Oranje in the knock-out rounds: what the Dutch papers say

Oranje grabbed three points against Chile and play Mexico on Sunday. This time around the papers give the team a guarded thumbs-up.

The Volkskrant’s sports correspondent Willem Visser dubs the Dutch tactics ‘polder catenaccio’.

 

The team has ‘turned into an orange wall with a little hatch in it to accommodate a rare attack. Where once the Dutch would bring the game alive they now knock it down, then pounce.’

But ‘apart from the aesthetics, this type of scorched earth football is working a treat. Oranje are super fit, well-prepared, present a united front, have excellent substitutes and lead their opponents a merry dance in the second half. We have to give praise where praise is due!’ he writes.

 

Waiting game

 

The AD is looking ahead to the next game and thinks Mexico will probably be the first team to ‘play a waiting game’ against the Dutch.

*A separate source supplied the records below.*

(** The coin of the witness of the views is spent, a hundred blocks on, through two caches:
    half of it goes on and the rest is the fee. *)
Definition tip : hash256 := leaf 9.
Definition ledger : CCoinsViewCache (CCoinsViewCache CCoinsViewDB) := SetBestBlock tip stack.
Definition half : CTransaction :=
  mkCTx (leaf 6) (mkTx 1 [mkTxIn (mkOutPoint (leaf 5) 0) [] 0 []] [mkTxOut (COIN / 2) [81] (-10)] [] 0).
Definition one_view : View := fun k => ({[leaf 5 := one_coin]} : gmap hash256 CCoins) !! k.
Definition no_curve : valtype -> hash256 -> valtype -> bool := fun _ _ _ => false.
Definition heights : hash256 -> option Z := fun k => if bool_decide (k = tip) then Some 199 else None.
Lemma stacked_at (best : hash256) (M : gmap hash256 CCoins) : at_view best (fun k => visible (M !! k))
  (SetBestBlock best (new_cache (new_cache (mkDB M None))) : CCoinsViewCache (CCoinsViewCache CCoinsViewDB)).
Proof.
  split; [apply new_cache_inv, new_cache_inv; exact I|split; [done|]]. intros k. reflexivity.
Qed.
Lemma at_view_ext {S : Type} `{CCoinsViewLaws S} (best : hash256) v w (c : CCoinsViewCache S) : (forall k, w k = v k) -> at_view best v c -> at_view best w c.
Proof. intros Hw (Hi & Hb & Hv). split; [done|split; [done|]]. intros k. by rewrite Hw. Qed.
Lemma singleton_visible h (c : CCoins) k : IsPruned c = false -> ({[h := c]} : gmap hash256 CCoins) !! k = visible (({[h := c]} : gmap hash256 CCoins) !! k).
Proof.
  intros Hp. destruct (({[h := c]} : gmap hash256 CCoins) !! k) as [d|] eqn:E; [|done]. apply lookup_singleton_Some in E as [_ <-].
  unfold visible. cbn. by rewrite Hp.
Qed.
Lemma ledger_at : at_view tip one_view ledger.
Proof. eapply at_view_ext; [|apply stacked_at]. intros k. by apply singleton_visible. Qed.
Lemma one_view_Some k c : one_view k = Some c -> k = leaf 5 /\ c = one_coin.
Proof. unfold one_view. intros [<- <-]%lookup_singleton_Some. done. Qed.
Lemma spending_conserves_value_witness : at_view tip one_view ledger /\ exists c' us d,
  CheckInputs no_curve heights CMainParams half true 0 false false CValidationState_new ledger = Some (Some [], CValidationState_new, c') /\
  UpdateCoins half 200 c' = Some (us, d) /\ undo_value us = COIN.
Proof.
  split; [exact ledger_at|].
  assert (Hmat : mature CMainParams one_view 200 (mkTxIn (mkOutPoint (leaf 5) 0) [] 0 [])).
  { intros c Hc _. apply one_view_Some in Hc as [_ ->]. by vm_compute. }
  assert (Hv5 : one_view (leaf 5) = Some one_coin) by apply lookup_singleton_eq.
  destruct (spending_conserves_value no_curve heights CMainParams tip one_view {[leaf 5 := one_coin]} half 199 0 200 true false CValidationState_new ledger)
    as (r & s' & c' & E & _ & Hr & Hs & _ & Hu); try done.
  - exact ledger_at.
  - split_and!; try done; [|by repeat constructor]. split; [by repeat constructor|by vm_compute].
  - by repeat constructor.
  - by repeat constructor.
  - intros _ [|k] i c f cs Hi Hc Hf; [|done]. injection Hi as <-. apply one_view_Some in Hc as [_ ->].
    destruct Hf as [->| ->]; by vm_compute.
  - assert (Hok : r = Some []).
    { apply Hr. unfold inputs_ok, values_ok. change (spends half) with (vin half). split_and!.
      - by repeat constructor.
      - by repeat constructor.
      - repeat constructor. by vm_compute.
      - by vm_compute.
      - intros _ _. by vm_compute.
      - intros _. split; [|done]. exists one_coin. split; [exact Hv5|by vm_compute]. }
    specialize (Hs Hok). subst r s'. destruct (Hu eq_refl) as (us & d & w & M' & Hup & _ & _ & Hus & _).
    exists c', us, d. split; [exact E|split; [exact Hup|]]. rewrite (undo_value_in us one_view (spends half) Hus). by vm_compute.
Defined.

‘Mexico may very well be the most dangerous opponent so far. They’re a team without star players led by a coach confident enough to leave ‘names’ from Europe like Manchester United player Hernández and sometimes Dos Santo (ex-Barcelona, now Villareal) on the bench. He has forged at least as strong a collective as Van Gaal,’ the paper writes.

 

NRC helpfully reminds its readers of the Dutch history against Mexico: ‘Out of six games, the Dutch won three, Mexico two and one ended in a draw.(..) The most recent match was in 2010 during the last World Championship. Van Persie scored twice, Hernández once.’ It could go either way, the paper thinks.

 

Mexico’s mid-fielder Héctor Herrera is the one to watch, warns football magazine Voetbal International while heaving a small sigh of relief because José Juan Vásquez, who was given a yellow card during the game against Croatia, won’t be playing.

 

Lose-lose

 

Trouw have an unusual take on the success of the Dutch team this morning: ‘For some it would have been better if Holland had lost in the first round’ is the header for a column in the paper.

In it, columnist Marijn Visser writes that incidences of domestic violence go up during tournaments like this: ‘When the Dutch lose, the number of reported incidences goes up by forty percent. And even when they win the number still goes up by 25%,’ Visser writes.